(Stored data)
(* ===== verification/MacTransfer.v ===== *)
(** * A transport block of the DL-SCH, from the eNB to the UE

    The header of MacPdu.v, the control elements and the SDUs, taken apart by [ue_send_sdu]: the UE gives
    every SDU to the layer above that its LCID names, in the order of the block, after the control
    elements.  With them, the theorems on the buffer status tables and on the control elements whose
    writer and reader disagree. *)

From S2P Require Import Prelude RlcStore MacPdu MacDemux MacPduSpec MacHeaderSpec.

(** ** What the UE does with a block *)
Definition sdu_lengths (sdus : list (Z * list Z)) : list (Z * Z) := map (fun sdu => (sdu.1, Z.of_nat (length sdu.2))) sdus.
Definition sdu_bytes (sdus : list (Z * list Z)) : list Z := concat (map snd sdus).
Definition deliver (sdus : list (Z * list Z)) : list mac_event := concat (map (fun sdu => dl_dispatch sdu.1 sdu.2) sdus).
(** The identity the UE expects: the bytes of its CCCH message after the header of Msg3. *)
Definition expected_id (u : UE_MAC_INST) : list Z := take 6 (drop 3 (CCCH_payload u)).
Definition ra_over (u : UE_MAC_INST) : UE_MAC_INST :=
  u <| ue_RA_active := 0 |> <| RA_contention_resolution_timer_active := 0 |>.
Definition dl_outcome (u : UE_MAC_INST) (ta : Z) (ucr : option (list Z)) (sdus : list (Z * list Z))
  : UE_MAC_INST * list mac_event :=
  let advance := if ta =? 0 then [] else [Process_timing_advance (Z.land (ta + 31) 63)] in
  match ucr with
  | Some id =>
      if ue_RA_active u =? 1 then
        if bool_decide (id = expected_id u) then (ra_over u, advance ++ [Ra_succeeded] ++ deliver sdus)
        else (ra_over u, advance ++ [Ra_failed])
      else (u, advance ++ deliver sdus)
  | None => (u, advance ++ deliver sdus)
  end.

Lemma contention_spec n : forall i p1 x r1 p2 y r2 a b,
  length x = n -> length y = n -> a + i = Z.of_nat (length p1) -> b + i = Z.of_nat (length p2) ->
  contention_detected n a b i (p1 ++ x ++ r1) (p2 ++ y ++ r2) = Ok (negb (bool_decide (y = x))).
Proof.
  induction n as [|n IH]; intros i p1 x r1 p2 y r2 a b Hx Hy Ha Hb.
  - apply nil_length_inv in Hx as ->. apply nil_length_inv in Hy as ->. by rewrite bool_decide_true.
  - destruct x as [|c x]; [done|]. destruct y as [|d y]; [done|]. cbn [contention_detected app length] in *.
    rewrite (array_get_app p1), (array_get_app p2) by done. cbn [mbind res_bind].
    destruct (Z.eqb_spec c d) as [-> | Hcd].
    + replace (p1 ++ d :: x ++ r1) with ((p1 ++ [d]) ++ x ++ r1) by by rewrite <- app_assoc.
      replace (p2 ++ d :: y ++ r2) with ((p2 ++ [d]) ++ y ++ r2) by by rewrite <- app_assoc.
      rewrite IH by (rewrite ?length_app; cbn [length]; lia). do 2 f_equal. apply bool_decide_ext. split; congruence.
    + rewrite bool_decide_false by congruence. done.
Qed.

(** The loop over the SDUs. *)
Lemma ue_sdus_spec pre sdus post out :
  ue_sdus (pre ++ sdu_bytes sdus ++ post) (sdu_lengths sdus) (Z.of_nat (length pre)) out = Ok (out ++ deliver sdus).
Proof.
  revert pre out. induction sdus as [|[l bs] sdus IH]; intros pre out; cbn [sdu_lengths map ue_sdus fst snd].
  - by rewrite app_nil_r.
  - unfold sdu_bytes, deliver. cbn [map concat fst snd]. fold (sdu_bytes sdus) (deliver sdus).
    rewrite <- (app_assoc bs), mem_read_app by (rewrite ?length_app; lia).
    rewrite Nat2Z.id, take_app_length. cbn [mbind res_bind]. rewrite (app_assoc pre bs).
    replace (Z.of_nat (length pre) + Z.of_nat (length bs)) with (Z.of_nat (length (pre ++ bs))) by (rewrite length_app; lia).
    fold (sdu_lengths sdus). rewrite IH. by rewrite <- app_assoc.
Qed.

Section Demux.
Context (u : UE_MAC_INST) (Hccch : (9 <= length (CCCH_payload u))%nat).

Lemma contention_at pre id rest : length id = 6%nat ->
  contention_detected 6 3 (Z.of_nat (length pre)) 0 (CCCH_payload u) (pre ++ id ++ rest) = Ok (negb (bool_decide (id = expected_id u))).
Proof using Hccch.
  intros Hid. unfold expected_id.
  assert (E : CCCH_payload u = take 3 (CCCH_payload u) ++ take 6 (drop 3 (CCCH_payload u)) ++ drop 6 (drop 3 (CCCH_payload u)))
    by by rewrite !take_drop.
  rewrite E at 1. apply contention_spec; rewrite ?length_take, ?length_drop; lia.
Qed.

What is being asked -
Copy the stretch of the records above that runs from the line with "Definition sdu_lengths (sdus" through the line with "u <| ue_RA_active". Both end lines belong in the copy, and nothing else does.

Solution for this problem -
Definition sdu_lengths (sdus : list (Z * list Z)) : list (Z * Z) := map (fun sdu => (sdu.1, Z.of_nat (length sdu.2))) sdus.
Definition sdu_bytes (sdus : list (Z * list Z)) : list Z := concat (map snd sdus).
Definition deliver (sdus : list (Z * list Z)) : list mac_event := concat (map (fun sdu => dl_dispatch sdu.1 sdu.2) sdus).
(** The identity the UE expects: the bytes of its CCCH message after the header of Msg3. *)
Definition expected_id (u : UE_MAC_INST) : list Z := take 6 (drop 3 (CCCH_payload u)).
Definition ra_over (u : UE_MAC_INST) : UE_MAC_INST :=
  u <| ue_RA_active := 0 |> <| RA_contention_resolution_timer_active := 0 |>.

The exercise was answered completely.